The vast majority of living organisms encode their genes in long strands of DNA (deoxyribonucleic acid). DNA consists of a chain made from four types of nucleotide subunits, each composed of: a five-carbon sugar (2'-deoxyribose), a phosphate group, and one of the four bases adenine, cytosine, guanine, and thymine.[2]:2.1
Two chains of DNA twist around each other to form a DNA double helix with the phosphate-sugar backbone spiralling around the outside, and the bases pointing inwards with adenine base pairing to thymine and guanine to cytosine. The specificity of base pairing occurs because adenine and thymine align to form two hydrogen bonds, whereas cytosine and guanine form three hydrogen bonds.

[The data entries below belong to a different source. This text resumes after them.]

Lemma normaliseRemoteToHttps_plain_http_witness :
  exists r,
    normaliseRemoteToHttps "http://example.org/team/tool.git" = Some r
    /\ r = stripSuffix ".git" (trim "http://example.org/team/tool.git")
    /\ startsWith r "http://" = true
    /\ startsWith r "https://" = false
    /\ (trim "http://example.org/team/tool.git" = "http://example.org/team/tool.git" ->
          (forall t, "http://example.org/team/tool.git" = t ++ ".git" -> r = t)
          /\ ((forall t, "http://example.org/team/tool.git" <> t ++ ".git") ->
              r = "http://example.org/team/tool.git")).
Proof.
  apply (normaliseRemoteToHttps_plain_http "http://example.org/team/tool.git").
  reflexivity.
Defined.

Example normaliseRemoteToHttps_plain_http_example :
  normaliseRemoteToHttps "http://example.org/team/tool.git"
  = Some "http://example.org/team/tool".
Proof. reflexivity. Qed.

(** ** The permalink *)

Section PermalinkFacts.
Local Open Scope list_scope.

Lemma encodeURIComponent_unit_free_slash (c : ascii) :
  free "/" (encodeURIComponent_unit c).
Proof. destruct c as [[] [] [] [] [] [] [] []]; vm_compute; reflexivity. Qed.

(** No slash survives the encoding of a segment. *)
Lemma encodeURIComponent_free_slash (s : string) :
  free "/" (encodeURIComponent s).
Proof.
  induction s as [|c s IH]; simpl; [reflexivity|].
  rewrite forallb_string_app, IH, encodeURIComponent_unit_free_slash.
  reflexivity.
Qed.

(** The claim of C7 as it stands fails for a base that ends in a slash: the
    result is not the concatenation that starts with the base itself. *)
Lemma buildFileUrl_counterexample :
  buildFileUrl "/" "https://github.com/org/repo/" "src/a b.ts" "abc123" 42
  <> ("https://github.com/org/repo/" ++ "/blob/" ++ encodeURIComponent "abc123"
        ++ "/" ++ join "/" (map encodeURIComponent ["src"; "a b.ts"])
        ++ "#L" ++ Number_toString 42)%string.
Proof. vm_compute. discriminate. Qed.

(** C7, amended.  For a path made of segments held together by the
    platform's separator, the permalink is the base without one trailing
    slash, then [/blob/], the encoded commit, a slash, the segments encoded
    one by one and joined by slashes (no encoded segment holds a slash), then
    [#L] and the line.  A base that does not end in a slash is used as it
    is.  The listed example holds. *)
Theorem buildFileUrl_concatenation
    (sep : ascii) (remoteHttps commit : string) (segments : list string)
    (oneBasedLine : Z) :
  segments <> [] ->
  Forall (fun s => free sep s /\ free "/" s) segments ->
  buildFileUrl sep remoteHttps (join (String sep "") segments) commit oneBasedLine
  = (stripSuffix "/" remoteHttps ++ "/blob/" ++ encodeURIComponent commit ++ "/"
       ++ join "/" (map encodeURIComponent segments)
       ++ "#L" ++ Number_toString oneBasedLine)%string
  /\ Forall (fun s => free "/" s) (map encodeURIComponent segments)
  /\ ((forall t, remoteHttps <> (t ++ "/")%string) ->
      stripSuffix "/" remoteHttps = remoteHttps)
  /\ (forall t, stripSuffix "/" (t ++ "/") = t)
  /\ buildFileUrl "/" "https://github.com/org/repo" "src/a b.ts" "abc123..." 42
     = "https://github.com/org/repo/blob/abc123.../src/a%20b.ts#L42"%string.
Proof.
  intros Hne Hall. split; [|split; [|split; [|split]]].
  - unfold buildFileUrl. cbv zeta. rewrite (split_join sep segments).
    + rewrite (split_join "/" segments); [reflexivity|exact Hne|].
      revert Hall. apply Forall_impl. tauto.
    + exact Hne.
    + revert Hall. apply Forall_impl. tauto.
  - apply Forall_forall. intros s Hin. apply in_map_iff in Hin.
    destruct Hin as (s0 & <- & _). apply encodeURIComponent_free_slash.
  - apply stripSuffix_keep.
  - intros t. apply stripSuffix_app.
  - vm_compute. reflexivity.
Qed.
End PermalinkFacts.

Lemma buildFileUrl_concatenation_witness :
  buildFileUrl "\" "https://example.org/team/tool/"
    (join "\" ["lib"; "my file.ts"]) "0123abcd" 7
  = (stripSuffix "/" "https://example.org/team/tool/" ++ "/blob/"
       ++ encodeURIComponent "0123abcd" ++ "/"
       ++ join "/" (map encodeURIComponent ["lib"; "my file.ts"])
       ++ "#L" ++ Number_toString 7)%string.
Proof.
  apply (buildFileUrl_concatenation "\" "https://example.org/team/tool/"
           "0123abcd" ["lib"; "my file.ts"] 7).
  - discriminate.
  - repeat constructor.
Defined.

(** ** Running the handlers *)

Section ServerFacts.
Context {P : Platform}.
Local Open Scope list_scope.

Lemma blame_invocations_app (a b : list effect) :
  blame_invocations (a ++ b) = (blame_invocations a + blame_invocations b)%nat.
Proof. unfold blame_invocations. now rewrite filter_app, length_app. Qed.

Lemma warnings_app (a b : list effect) : warnings (a ++ b) = warnings a ++ warnings b.
Proof. apply flat_map_app. Qed.

Lemma open_requests_app (a b : list effect) :
  open_requests (a ++ b) = open_requests a ++ open_requests b.
Proof. apply flat_map_app. Qed.

(** [computeKey] leaves the cache alone, and its result and effects are
    those of the world. *)
Lemma computeKey_run (w : World) (filePath : string) (s : Server) :
  computeKey w filePath s
  = Some (keyOf w filePath,
          {| lineCache := lineCache s;
             trace := trace s ++ computeKey_effects w filePath |}).
Proof.
  unfold keyOf, computeKey_effects, computeKey, gitRootForFile, gitHead,
    execFileAsync, bind, ret, emit, fresh. cbn [lineCache trace app].
  destruct (git w ["-C"; path_dirname filePath; "rev-parse"; "--show-toplevel"])
    as [out|]; cbn [lineCache trace app].
  - destruct (trimmed_or_null out) as [r|]; cbn [lineCache trace app].
    + rewrite <- !app_assoc. reflexivity.
    + reflexivity.
  - reflexivity.
Qed.

(** [computeKey] runs no blame and shows nothing. *)
Lemma computeKey_effects_quiet (w : World) (filePath : string) :
  blame_invocations (computeKey_effects w filePath) = 0%nat
  /\ warnings (computeKey_effects w filePath) = []
  /\ open_requests (computeKey_effects w filePath) = [].
Proof.
  unfold computeKey_effects, computeKey, gitRootForFile, gitHead,
    execFileAsync, bind, ret, emit, fresh. cbn [lineCache trace app].
  destruct (git w ["-C"; path_dirname filePath; "rev-parse"; "--show-toplevel"])
    as [out|]; cbn [lineCache trace app].
  - destruct (trimmed_or_null out) as [r|]; cbn [lineCache trace app];
      repeat split; reflexivity.
  - repeat split; reflexivity.
Qed.

Lemma getOriginRemote_run (w : World) (ck : Key) (s : Server) :
  getOriginRemote w (root ck) s
  = Some (remoteOf w ck,
          {| lineCache := lineCache s;
             trace := trace s ++ [ExecGit ["-C"; root ck; "remote"; "get-url"; "origin"]] |}).
Proof. reflexivity. Qed.

(** When the capacity is positive the eviction loop returns and keeps the
    youngest entry; what it leaves is an end of the map. *)
Lemma evict_keeps_last {K V : Type} (max : Z) (m : Map K V) (x : K * V) :
  0 < max ->
  exists older kept, m = older ++ kept /\ evict max (m ++ [x]) = Some (kept ++ [x]).
Proof.
  intros Hmax. induction m as [|[k v] m IH].
  - exists [], []. split; [reflexivity|]. apply evict_fits.
    unfold Map_size. simpl. lia.
  - destruct IH as (older & kept & -> & Hev).
    cbn [app evict]. fold (@app (K * V)).
    destruct (Map_size ((k, v) :: (older ++ kept) ++ [x]) >? max).
    + exists ((k, v) :: older), kept. split; [reflexivity|exact Hev].
    + exists [], ((k, v) :: older ++ kept). split; reflexivity.
Qed.

Lemma Map_has_app_r {K V : Type} `{EqKey K} (a b : Map K V) (k : K) :
  Map_has (a ++ b) k = false -> Map_has b k = false.
Proof.
  rewrite !Map_has_false. unfold Map_keys. rewrite map_app, in_app_iff. tauto.
Qed.

Lemma Map_has_delete_other {K V : Type} `{EqKey K} (m : Map K V) (k k' : K) :
  Map_has m k' = false -> Map_has (Map_delete m k) k' = false.
Proof.
  rewrite !Map_has_false. unfold Map_keys, Map_delete. rewrite !in_map_iff.
  intros Hn ([k2 v2] & E & Hin). apply filter_In in Hin.
  apply Hn. exists (k2, v2). tauto.
Qed.

(** A [set] with a positive capacity returns; the key then holds the value,
    and no other key has appeared. *)
Lemma LruCache_set_spec {K V : Type} `{EqKey K} (max : Z) (m : Map K V) (k : K) (v : V) :
  0 < max ->
  exists m', LruCache_set max m k v = Some m'
    /\ Map_get m' k = Some v
    /\ (forall k', k' <> k -> Map_has m k' = false -> Map_has m' k' = false).
Proof.
  intros Hmax. rewrite LruCache_set_eq.
  destruct (evict_keeps_last max (Map_delete m k) (k, v) Hmax)
    as (older & kept & Hsplit & ->).
  exists (kept ++ [(k, v)]). split; [reflexivity|].
  assert (Hk : Map_has kept k = false).
  { apply (Map_has_app_r older). rewrite <- Hsplit. apply Map_has_delete. }
  split; [now apply Map_get_app_fresh|].
  intros k' Hne Hout. unfold Map_has. rewrite Map_get_app_other by congruence.
  fold (Map_has kept k'). apply (Map_has_app_r older). rewrite <- Hsplit.
  now apply Map_has_delete_other.
Qed.

(** A hit of [get] keeps the value under the key and brings no other key. *)
Lemma LruCache_get_spec {K V : Type} `{EqKey K} (m : Map K V) (k : K) (v : V) :
  Map_get m k = Some v ->
  exists m', LruCache_get m k = (Some v, m')
    /\ Map_get m' k = Some v
    /\ (forall k', k' <> k -> Map_has m k' = false -> Map_has m' k' = false).
Proof.
  intros Hget. rewrite (LruCache_get_hit m k v Hget). eexists.
  split; [reflexivity|].
  split; [apply Map_get_app_fresh, Map_has_delete|].
  intros k' Hne Hout. unfold Map_has. rewrite Map_get_app_other by congruence.
  fold (Map_has (Map_delete m k) k'). now apply Map_has_delete_other.
Qed.

Lemma evict_keeps_suffix {K V : Type} (max : Z) (m rest : Map K V) :
  Map_size rest <= max ->
  exists older kept, m = older ++ kept /\ evict max (m ++ rest) = Some (kept ++ rest).
Proof.
  intros Hfit. induction m as [|[k v] m IH].
  - exists [], []. split; [reflexivity|]. now apply evict_fits.
  - destruct IH as (older & kept & -> & Hev).
    cbn [app evict]. fold (@app (K * V)).
    destruct (Map_size ((k, v) :: (older ++ kept) ++ rest) >? max).
    + exists ((k, v) :: older), kept. split; [reflexivity|exact Hev].
    + exists [], ((k, v) :: older ++ kept). split; reflexivity.
Qed.

Section HeldFacts.
Context {K V : Type} `{EqKey K}.
Implicit Types (m : Map K V) (k : K) (v : V).

Lemma held_weaken m k v n n' : (n <= n')%nat -> held m k v n -> held m k v n'.
Proof.
  intros Hle (older & younger & E & Hout & Hlen).
  exists older, younger. repeat split; auto. lia.
Qed.

Lemma held_get m k v n : held m k v n -> Map_get m k = Some v.
Proof.
  intros (older & younger & -> & Hout & _).
  induction older as [|[k' v'] older IH]; simpl.
  - now rewrite key_eqb_refl.
  - simpl in Hout. rewrite key_eqb_neq by tauto. apply IH. tauto.
Qed.

Lemma Map_delete_keys m k k' :
  In k' (Map_keys (Map_delete m k)) -> In k' (Map_keys m).
Proof.
  unfold Map_keys, Map_delete. rewrite !in_map_iff.
  intros (kv & E & Hin). apply filter_In in Hin. exists kv. tauto.
Qed.

(** The entry that was touched last is held with nothing younger. *)
Lemma held_touched m k v : held (Map_delete m k ++ [(k, v)]) k v 0.
Proof.
  exists (Map_delete m k), []. split; [reflexivity|].
  split; [apply Map_delete_notin | simpl; lia].
Qed.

The two strands in a double helix must therefore be complementary, with their sequence of bases matching such that the adenines of one strand are paired with the thymines of the other strand, and so on.[2]:4.1
Due to the chemical composition of the pentose residues of the bases, DNA strands have directionality. One end of a DNA polymer contains an exposed hydroxyl group on the deoxyribose; this is known as the 3' end of the molecule. The other end contains an exposed phosphate group; this is the 5' end. The two strands of a double-helix run in opposite directions. Nucleic acid synthesis, including DNA replication and transcription occurs in the 5'→3' direction, because new nucleotides are added via a dehydration reaction that uses the exposed 3' hydroxyl as a nucleophile.[25]:27.2
The expression of genes encoded in DNA begins by transcribing the gene into RNA, a second type of nucleic acid that is very similar to DNA, but whose monomers contain the sugar ribose rather than deoxyribose. RNA also contains the base uracil in place of thymine. RNA molecules are less stable than DNA and are typically single-stranded. Genes that encode proteins are composed of a series of three-nucleotide sequences called codons, which serve as the "words" in the genetic "language". The genetic code specifies the correspondence during protein translation between codons and amino acids. The genetic code is nearly the same for all known organisms.